Méditation pour le 5ème Dimanche de Carême. Année B
« Nous voulons voir Jésus » disent les Grecs aux disciples.
Les Grecs
sont des étrangers, des non juifs qui ne partagent pas la foi des juifs.
La scène se
déroule à Jérusalem, le lendemain des Rameaux où le Christ, monté sur un ânon,
a été acclamé pour la foule…
On pourrait
voir dans cette scène qui se déroule juste avant Pâques comme une saisissante
répétition d’une autre scène qui nous a été proposée au début du récit
évangélique : celle de la Nativité.
Là
aussi, d’autres étrangers, les Mages
venus d’Orient, cherchent à « voir » Jésus.
Là aussi,
l’image déroutante d’un Dieu pauvre et sans pouvoir est mis en avant :
-
l’étable et
la crèche pour la Nativité
-
l’ânon pour
l’entrée à Jérusalem à la veille de la Pâque
Dans les 2
scènes, des étrangers veulent « voir » cet étrange Dieu sans armée ni
fortune.
Ils sont
comme nous, ces étrangers, ils sont surpris, intrigués.
Quel est
donc ce Dieu sans puissance ?
Alors ils
veulent voir.
Voir, c’est
s’approcher, c’est vérifier, se faire sa propre idée.
Voir, c’est
« toucher du doigt », comme saint Thomas voudra voir les blessures du
Ressuscité.
Voir, c’est,
comme les femmes au tombeau le matin de Pâques, se rassurer joyeusement sur la véracité de l’incroyable événement.
Oui, ils
sont comme nous, ces étrangers : comme eux nous voulons voir pour croire, voir pour être sûr et certain de ce qu’on nous
raconte.
Nous voulons
d’autant plus « voir » que nous vivons dans une société où l’image
est omniprésente.
Ce qui est
vrai, c’est ce que je vois.
Ce qui
existe vraiment, c’est ce qui est vu, ce qui est « en vue », ce qui est
mis en image, médiatisé, ce qui passe à la télé, ce qui fait la
« Une » des magazines, ce qui s’affiche au compteur des « like »
sur Facebook !
Il faut être
en vue, apprendre à « gérer son image », avoir une bonne image pour
se sentir exister !
Et voici que
le Christ vient casser l’image qu’on se fait de lui, briser les écrans qui font
écran !
Dans la
Bible, les prophètes luttent contre les idoles, c’est à dire, très
étymologiquement, contre les fausses représentations, les fausses images de
Dieu.
Les grecs,
dans notre texte d’évangile, représentent métaphoriquement les
« étrangers » à la foi.
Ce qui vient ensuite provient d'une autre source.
(** X3. For a registered user and a product of the catalogue, adding a
    quantity and then another of the same product leaves the stores exactly
    as one addition of the sum of the two does, for all integers; the
    quantities are not checked, so on a cart without the product an addition
    of q followed by one of -q leaves a line of quantity 0 in the cart. *)
Theorem add_to_cart_additive (st : state) (user_id pid q1 q2 : Z) :
  registered st user_id ->
  is_Some (find_product_by_id pid) ->
  snd (add_to_cart {| product_id := pid; quantity := q2 |} user_id
         (snd (add_to_cart {| product_id := pid; quantity := q1 |} user_id st)))
  = snd (add_to_cart {| product_id := pid; quantity := q1 + q2 |} user_id st)
  /\ (~ In pid (map product_id (cart_of st user_id)) ->
      q2 = - q1 ->
      cart_of
        (snd (add_to_cart {| product_id := pid; quantity := q2 |} user_id
                (snd (add_to_cart {| product_id := pid; quantity := q1 |} user_id st))))
        user_id
      = cart_of st user_id ++ [ {| product_id := pid; quantity := 0 |} ]).
Proof.
  intros Hreg Hprod.
  assert (forall s q, registered s user_id ->
             snd (add_to_cart {| product_id := pid; quantity := q |} user_id s)
             = with_cart s user_id
                 (cart_after_add (cart_of s user_id)
                    {| product_id := pid; quantity := q |})) as Hadd.
  { intros s q Hs.
    destruct (add_to_cart_cases {| product_id := pid; quantity := q |} user_id s)
      as [[Hn _]|[(_ & Hn & _)|(_ & _ & ->)]]; [done| |done].
    destruct Hprod as [? Hprod]. simpl in Hn. congruence. }
  assert (snd (add_to_cart {| product_id := pid; quantity := q2 |} user_id
                 (snd (add_to_cart {| product_id := pid; quantity := q1 |} user_id st)))
          = snd (add_to_cart {| product_id := pid; quantity := q1 + q2 |} user_id st))
    as Heq.
  { rewrite (Hadd st q1 Hreg), (Hadd st (q1 + q2) Hreg).
    rewrite Hadd by done.
    unfold with_cart, cart_of. simpl.
    rewrite lookup_insert_eq, insert_insert_eq. simpl.
    by rewrite cart_after_add_twice. }
  split; [exact Heq|].
  intros Hnot ->. rewrite Heq, (Hadd st _ Hreg).
  unfold cart_of at 1, with_cart. simpl. rewrite lookup_insert_eq. simpl.
  unfold cart_after_add.
  assert (merge_into (cart_of st user_id)
            {| product_id := pid; quantity := q1 + - q1 |} = None) as ->
    by (by apply merge_into_None).
  simpl. by rewrite Z.add_opp_diag_r.
Qed.

Lemma add_to_cart_additive_witness :
  registered st_two_lines 1
  /\ is_Some (find_product_by_id 4)
  /\ snd (add_to_cart {| product_id := 4; quantity := -8 |} 1
            (snd (add_to_cart {| product_id := 4; quantity := 5 |} 1 st_two_lines)))
     = snd (add_to_cart {| product_id := 4; quantity := 5 + -8 |} 1 st_two_lines)
  /\ cart_of
       (snd (add_to_cart {| product_id := 3; quantity := -6 |} 1
               (snd (add_to_cart {| product_id := 3; quantity := 6 |} 1 st_two_lines))))
       1
     = [ {| product_id := 1; quantity := 2 |}; {| product_id := 4; quantity := 1 |};
         {| product_id := 3; quantity := 0 |} ].
Proof.
  assert (registered st_two_lines 1) as Hreg by (by left).
  assert (is_Some (find_product_by_id 4)) as H4 by (by eexists).
  assert (is_Some (find_product_by_id 3)) as H3 by (by eexists).
  split; [exact Hreg|]. split; [exact H4|]. split.
  - exact (proj1 (add_to_cart_additive st_two_lines 1 4 5 (-8) Hreg H4)).
  - apply (proj2 (add_to_cart_additive st_two_lines 1 3 6 (-6) Hreg H3)).
    + simpl. intros [H|[H|[]]]; discriminate H.
    + reflexivity.
Defined.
Ils nous ressemblent, nous qui sommes si
souvent « étrangers » à la foi chrétienne que nous professons.
Nous qui,
pas plus que les étrangers, ne comprenons grand chose à la langue, au langage
de Dieu…
Comme les
Grecs, comme les disciples, nous sommes désarçonnés par ce Christ qui, volontairement, casse
l’image que nous nous faisons de Lui…
-
Aux Rameaux,
la foule veut acclamer un « Roi » puissant : mais c’est un
condamné, un crucifié, que, quelques jours plus tard, elle va voir…
-
Les juifs
attendent un « Messie », un sauveur, un libérateur : mais ils
vont « voir » un perdant et un agonisant sur la croix. « Ecce Homo » !
-
Nous aussi,
dans la fragilité de nos vies, nous rêvons d’un Dieu revêtu d’une toute puissance
qui nous arrangerait bien. Une toute-puissance qui ferait bien notre affaire, qui
nous protégerait magiquement des blessures de l’existence, de la souffrance, de
la maladie.
Un Dieu qui,
continuellement, comme une sorte de super Jupiter, volerait à notre secours, non pas comme Lui
veut, mais comme nous, nous voulons.
Et voici que
le Christ casse l’image que nous nous forgeons de Lui. Un Christ qui se laisse
condamner, bafouer, crucifier.
Un Dieu dont
la seule force semble résider dans une extrême faiblesse…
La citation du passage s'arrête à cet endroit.